Therefore, we should not seek external validation for an internal struggle. If a sense of worth and acceptance is missing, that is not going to be found through other people’s acceptance of us. Even if a million people saw worth in someone, if that individual does not see it in self, it will not matter and will ultimately be ruled invalid by that person. So, it’s time to stop seeking the praise and reinforcements of others and start looking to self for validation and support. It starts by beginning to identify strengths and positives rather than relying on others to do it.
Are you willing to give yourself one compliment per day (rather than waiting for someone else to)? Are you willing to be proud of yourself for at least one thing per day (rather than waiting for others to notice)? Are you willing to start praising yourself today (rather than relying on others to praise you)?

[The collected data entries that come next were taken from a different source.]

(* ===== verification/_CoqProject ===== *)
-Q . S2P
Prelude.v
Machine.v
Common.v
CLib.v
Memory.v
Cpu.v
Instruction.v
Vm.v
Isa.v
VmArith.v
VmFacts.v
VmRefine.v
VmStep.v
VmStack.v
Loader.v
VmBranch.v
VmSys.v
VmStreams.v
VmDemo.v
VmProps.v
VmHalt.v
Symtab.v
Lexer.v
LexFacts.v
Parser.v
Syntax.v
Assembler.v
AsmFacts.v
EmitFacts.v
AsmCorrect.v
AsmProps.v
Disassembler.v
DisFacts.v
DisProps.v
Debugger.v
DbgSpec.v
DbgFacts.v
DbgRefine.v
DbgProps.v
Main.v
MainProps.v
RtLex.v
RtParse.v
RtImage.v
RoundTrip.v
Pipeline.v
SyntaxFacts.v
ParseFacts.v
Reader.v
AsmSpec.v
SpecProps.v
Section11.v
AsmBounds.v
LangSem.v
LangFacts.v
LangProps.v
Heap.v
AsmHeap.v
AsmHeapFacts.v
DisHeap.v
DbgHeap.v
MainHeap.v
HeapProps.v
MainSafe.v
Golden.v
LangRules.v
FactorialExample.v
DbgLang.v
SortExample.v
PrintExamples.v
UnitTests.v
MachineTests.v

Whenever you are ready, this is when change towards acceptance can happen because it will be authentic, meaningful and internalized.
TK Contributor: As the Timberline Knolls Eating Disorder Program Coordinator, Camille Williams MA, NCC, LCPC, supports the development of curriculum, supervises the eating disorder specialists, and provides group therapy. She also educates and trains all staff on campus and advocates for eating disorder awareness through publications. Timberline Knolls serves as an iaedp™Presidents Council Member.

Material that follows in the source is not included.